Desde Inglaterra, el mensaje es claro: el Manchester United no está lanzado a por ninguno de los dos, pero se mantiene preparado por si el escenario cambia de repente. “Creo que United ve a esos dos como oportunidades de mercado”, apuntó Dawson.
Las condiciones, eso sí, son estrictas. “Hay que estar seguro de que quieren jugar en el Manchester United, de que quieren salir del Real Madrid y no están simplemente siendo empujados fuera. Y hay que comprobar que encajan en tu estructura salarial”, explicó el periodista.
Solo si todas esas piezas encajan, el club inglés se movería.
Sin Rodri, se abre una rendija para los dos franceses
Hay un punto de giro en toda esta historia: el fichaje frustrado de Rodri. Si el Real Madrid hubiera logrado incorporar al internacional español para el pivote, prácticamente se habría dado por hecho que uno de los dos franceses tendría que salir este verano.
Al no concretarse esa operación, se abre una ventana para que tanto Tchouameni como Camavinga intenten convencer a Mourinho de que pueden ser fundamentales en el nuevo proyecto. La batalla por el mediocentro sigue abierta y el tiempo corre hasta el cierre del mercado.

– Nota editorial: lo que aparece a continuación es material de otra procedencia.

Lemma batch_website_witness :
  exists o',
    getOrg "Acme Org"
      (Cli.db (Cli.batch (acmeEnv (Search.Json []) (Threw "unused")) acmeReset 90000))
    = Some o'
    /\ Org.website o' = Some "https://acme.org".
Proof.
  destruct (batch_website (acmeEnv (Search.Json []) (Threw "unused")) acmeReset 90000
              (clearStatus acmeContactedOrg) acmeReset_wellFormed (or_introl eq_refl)
              eq_refl) as [o' [Hr [Hkeep _]]].
  exists o'. split; [exact Hr|]. exact (Hkeep eq_refl).
Defined.

(** ** Pacing *)

Lemma rateLimit_after c now lag :
  (0 <= lag)%Z -> (now <= Search.resumedAt (Search.rateLimit c now lag))%Z.
Proof.
  intros H. unfold Search.rateLimit.
  destruct (Z.ltb_spec (now - Search.lastRequestTime c) Search.minDelayMs);
    cbn [Search.resumedAt]; lia.
Qed.

Lemma processOrg_clock env st p :
  forwardInTime env ->
  let st' := Cli.processOrg env st p in
  (Search.lastRequestTime (Cli.search st) + Search.minDelayMs
   <= Search.lastRequestTime (Cli.search st'))%Z
  /\ (Cli.clock st <= Search.lastRequestTime (Cli.search st'))%Z
  /\ (Search.lastRequestTime (Cli.search st') <= Cli.clock st')%Z.
Proof.
  intros [Hlag [Hfetch Hbrowse]]. cbv zeta.
  pose proof (rateLimit_resumed (Cli.search st) (Cli.clock st) _ Hlag) as H1.
  pose proof (rateLimit_after (Cli.search st) (Cli.clock st) _ Hlag) as H2.
  pose proof (rateLimit_stamp (Cli.search st) (Cli.clock st) (Cli.timerLag env)) as H3.
  unfold Cli.processOrg, Search.findContactPage.
  cbn [Search.found Search.clientAfter Search.returnedAt].
  destruct (Js.nonEmpty _) as [u|]; [destruct (Js.truthy _)|];
    cbn [Cli.search Cli.clock]; rewrite H3;
    repeat split; try assumption;
    try (specialize (Hfetch (Org.name p ++ " contact us")%string));
    try (specialize (Hbrowse u)); lia.
Qed.

Lemma fold_processOrg_clock env l :
  forwardInTime env ->
  forall st,
    (Search.lastRequestTime (Cli.search st) <= Cli.clock st)%Z ->
    let st' := fold_left (Cli.processOrg env) l st in
    (Search.lastRequestTime (Cli.search st)
     + Search.minDelayMs * Z.of_nat (List.length l)
     <= Search.lastRequestTime (Cli.search st'))%Z
    /\ (Search.lastRequestTime (Cli.search st') <= Cli.clock st')%Z.
Proof.
  intros Henv. induction l as [|p l IH]; intros st Hst; cbv zeta.
  - simpl. split; [lia|exact Hst].
  - cbn [fold_left]. destruct (processOrg_clock env st p Henv) as [H1 [H2 H3]].
    destruct (IH (Cli.processOrg env st p) H3) as [H4 H5].
    split; [|exact H5]. cbn [List.length]. rewrite Nat2Z.inj_succ.
    unfold Search.minDelayMs in *. lia.
Qed.

(** X18. With collaborators that take no negative time, the search
    requests of a pass are at least 1100 ms apart, so a pass over [n]
    pending organizations ([n] at least 1) ends no earlier than
    [1100 * (n - 1)] ms after it started. *)
Theorem batch_duration (env : Cli.Env) (d : Database) (now : Z) :
  forwardInTime env ->
  getOrgsByStatus Pending d <> [] ->
  let n := Z.of_nat (List.length (getOrgsByStatus Pending d)) in
  (now + 1100 * (n - 1) <= Cli.clock (Cli.batch env d now))%Z.
Proof.
  intros Henv Hne. cbv zeta. unfold Cli.batch, Cli.batchFrom.
  change (Cli.db (Cli.start d now)) with d.
  destruct (getOrgsByStatus Pending d) as [|p l]; [contradiction|].
  cbn [fold_left List.length]. rewrite Nat2Z.inj_succ.
  destruct (processOrg_clock env (Cli.start d now) p Henv) as [_ [H2 H3]].
  destruct (fold_processOrg_clock env l Henv (Cli.processOrg env (Cli.start d now) p) H3)
    as [H4 H5].
  cbn [Cli.clock Cli.start] in H2. unfold Search.minDelayMs in *. lia.
Qed.

Lemma batch_duration_witness :
  (5000 + 1100 * (2 - 1)
   <= Cli.clock (Cli.batch (acmeEnv (Search.Json []) (Threw "unused"))
                           (fst (importOrgs 1000 ["Acme Org"; "Beta Fund"] emptyDb))
                           5000))%Z.
Proof.
  assert (Henv : forwardInTime (acmeEnv (Search.Json []) (Threw "unused")))
    by (repeat split; simpl; intros; lia).
  assert (Hne : getOrgsByStatus Pending
                  (fst (importOrgs 1000 ["Acme Org"; "Beta Fund"] emptyDb)) <> [])
    by discriminate.
  exact (batch_duration (acmeEnv (Search.Json []) (Threw "unused"))
                        (fst (importOrgs 1000 ["Acme Org"; "Beta Fund"] emptyDb))
                        5000 Henv Hne).
Defined.

(* ================================================================== *)
(** * Further properties of the search client *)
(* ================================================================== *)

(** X23. A [rateLimit] call on a client whose stamp is not in the future
    never sleeps longer than the minimum delay: it either arms the timer
    for a delay in (0, 1100] ms, when less than 1100 ms have passed since
    the stamp, or returns at once; with a timer that does not fire early
    it never returns before it was entered. *)
Theorem rateLimit_bounded (c : Search.BraveSearch) (now lag : Z) :
  (Search.lastRequestTime c <= now)%Z -> (0 <= lag)%Z ->
  let r := Search.rateLimit c now lag in
  (now <= Search.resumedAt r)%Z
  /\ match Search.slept r with
     | Some delay =>
         (0 < delay <= 1100)%Z
         /\ (now - Search.lastRequestTime c < 1100)%Z
         /\ Search.resumedAt r = (now + delay + lag)%Z
     | None =>
         (1100 <= now - Search.lastRequestTime c)%Z /\ Search.resumedAt r = now
     end.
Proof.
  intros Hlast Hlag. cbv zeta. split; [apply rateLimit_after; exact Hlag|].
  unfold Search.rateLimit, Search.minDelayMs.
  destruct (Z.ltb_spec (now - Search.lastRequestTime c) 1100);
    cbn [Search.slept Search.resumedAt]; repeat split; lia.
Qed.

Lemma rateLimit_bounded_witness :
  (1700000000000
   <= Search.resumedAt (Search.rateLimit Search.newClient 1700000000000 0))%Z.
Proof.
  assert (H1 : (Search.lastRequestTime Search.newClient <= 1700000000000)%Z)
    by (simpl; lia).
  assert (H2 : (0 <= 0)%Z) by lia.
  exact (proj1 (rateLimit_bounded Search.newClient 1700000000000 0 H1 H2)).
Defined.

(** ** The ranker's tiers *)

Lemma filter_length_le {A} (p : A -> bool) l :
  (List.length (filter p l) <= List.length l)%nat.
Proof.
  induction l as [|x l IH]; simpl; [lia|]. destruct (p x); simpl; lia.
Qed.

Todo dependerá de los próximos movimientos del club blanco. Si llega un nuevo especialista para el puesto de mediocentro defensivo, la “oportunidad de mercado” que espera el Manchester United podría activarse de golpe.
Si no, el desafío será interno: dos campeones del mundo en potencia, un técnico exigente y un verano que puede marcar el rumbo de sus carreras. ¿Quién dará el paso al frente en el centro del campo del Real Madrid?